───── Data to use ─────

(** ** Normalising months, hours, minutes and seconds *)

(** First day of the month that is [m - 1] months after January of [y]. *)
Definition nth_month (y m : Z) : Z := first_of (y + (m - 1) / 12) ((m - 1) mod 12 + 1).

Lemma nth_month_in y m : 1 <= m <= 12 -> nth_month y m = first_of y m.
Proof. intros. unfold nth_month. f_equal; zlia. Qed.

(** The years that [n_mon] computes on the way are representable. *)
Definition year_ok (y m : Z) : Prop := in64 (y + m /! 12) /\ in64 (y + (m - 1) / 12).

Lemma year_ok_in y m : in64 y -> 1 <= m <= 12 -> m <> 12 -> year_ok y m.
Proof. unfold year_ok, in64. intros. split; zlia. Qed.

Lemma is_date_conv r n n' hh hh' mm mm' ss ss' : is_date r n hh mm ss ->
  n = n' -> hh = hh' -> mm = mm' -> ss = ss' -> is_date r n' hh' mm' ss'.
Proof. by intros H -> -> -> ->. Qed.

(** The truncated quotient and remainder of the code, adjusted to the floored ones. *)
Lemma borrow_spec {A} w q v (k : Z -> Z -> option A) : w = 12 \/ w = 24 \/ w = 60 -> - 2 ^ 63 < q < 2 ^ 63 ->
  ('(c, r) ← (if v %! w <? 0 then c ← q -? 1; r ← v %! w +? w; Some (c, r) else Some (q, v %! w)); k c r)
  = k (q - v /! w + v / w) (v mod w).
Proof.
  intros Hw Hq. destruct (Z.ltb_spec (v %! w) 0).
  - rewrite i64_sub, i64_add by (destruct Hw as [ -> | [ -> | -> ]]; zlia). cbn [mbind option_bind].
    f_equal; destruct Hw as [ -> | [ -> | -> ]]; zlia.
  - cbn [mbind option_bind]. f_equal; destruct Hw as [ -> | [ -> | -> ]]; zlia.
Qed.

Lemma carry_spec {A} w c v (k : Z -> Z -> option A) : w = 24 \/ w = 60 -> - 2 ^ 62 <= c <= 2 ^ 62 -> in64 v ->
  (c ← c +? v /! w;
   '(c, r) ← (if v %! w <? 0 then c ← c -? 1; r ← v %! w +? w; Some (c, r) else Some (c, v %! w)); k c r)
  = k (c + v / w) (v mod w).
Proof.
  unfold in64. intros Hw Hc Hv.
  assert (- 2 ^ 62 < v /! w < 2 ^ 62) by (destruct Hw as [ -> | -> ]; zlia).
  rewrite (i64_add c (v /! w)) by lia. cbn [mbind option_bind]. rewrite (borrow_spec w (c + v /! w) v) by (destruct Hw as [ -> | -> ]; auto || lia). f_equal. lia.
Qed.
(** integer division of finite durations returns the truncated quotient, capped to
    64 bits with the difference spilling into the remainder, so that the numerator is
    always denominator * quotient + remainder; the remainder operator is the exact
    remainder even when the quotient is huge. *)
Theorem idiv_correct (num den : Duration) (x y : Z) : dur_is num (Fin x) -> dur_is den (Fin y) -> y <> 0 ->
  (exists q r, idiv num den = Some (q, r) /\ q = sat64 (Z.quot x y) /\ dur_is r (Fin (x - q * y))) /\
  (exists r, duration_mod num den = Some r /\ dur_is r (Fin (Z.rem x y))).
Proof.
  intros Hx Hy Hy0. split; [|by apply duration_mod_fin].
  destruct (idiv_fin num den x y Hx Hy Hy0) as (r & E & Hr). by exists (sat64 (Z.quot x y)), r.
Qed.

Lemma idiv_correct_witness :
  exists q r, idiv (MakeDuration kint64min 0) (MakeDuration (-1) 3999999996) = Some (q, r) /\ q = kint64max /\
    dur_is r (Fin (min_ticks - kint64max * -4)).
Proof.
  destruct (idiv_correct (MakeDuration kint64min 0) (MakeDuration (-1) 3999999996) min_ticks (-4)) as [H _].
  - apply make_fin; unfold in64; lia.
  - apply make_fin; unfold in64; lia.
  - lia.
  - destruct H as (q & r & E & Eq & Hr). exists q, r. rewrite Eq in *. split_and!; [exact E|reflexivity|exact Hr].
Defined.

(** rounding to a unit: [trunc] is the multiple of the unit towards zero, [floor]
    the largest multiple not above the duration and [ceil] the smallest not below it
    (saturated), for every finite unit but zero and the one whose magnitude is not
    representable. *)
Theorem duration_rounding_correct (d u : Duration) (x y : Z) :
  dur_is d (Fin x) -> dur_is u (Fin y) -> y <> 0 -> y <> min_ticks ->
  (exists r, trunc d u = Some r /\ dur_is r (Fin (Z.quot x y * y))) /\
  (exists r, floor d u = Some r /\ dur_is r (sat (Z.abs y * (x / Z.abs y)))) /\
  (exists r, ceil d u = Some r /\ dur_is r (sat (- (Z.abs y * (- x / Z.abs y))))).
Proof.
  intros Hx Hy Hy0 Hm. split_and!; [by apply trunc_fin|by apply floor_fin|by apply ceil_fin].
Qed.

─────

## Problem to work on
Please work out how many lines above carry "unit", writing only the result.

## Task result
2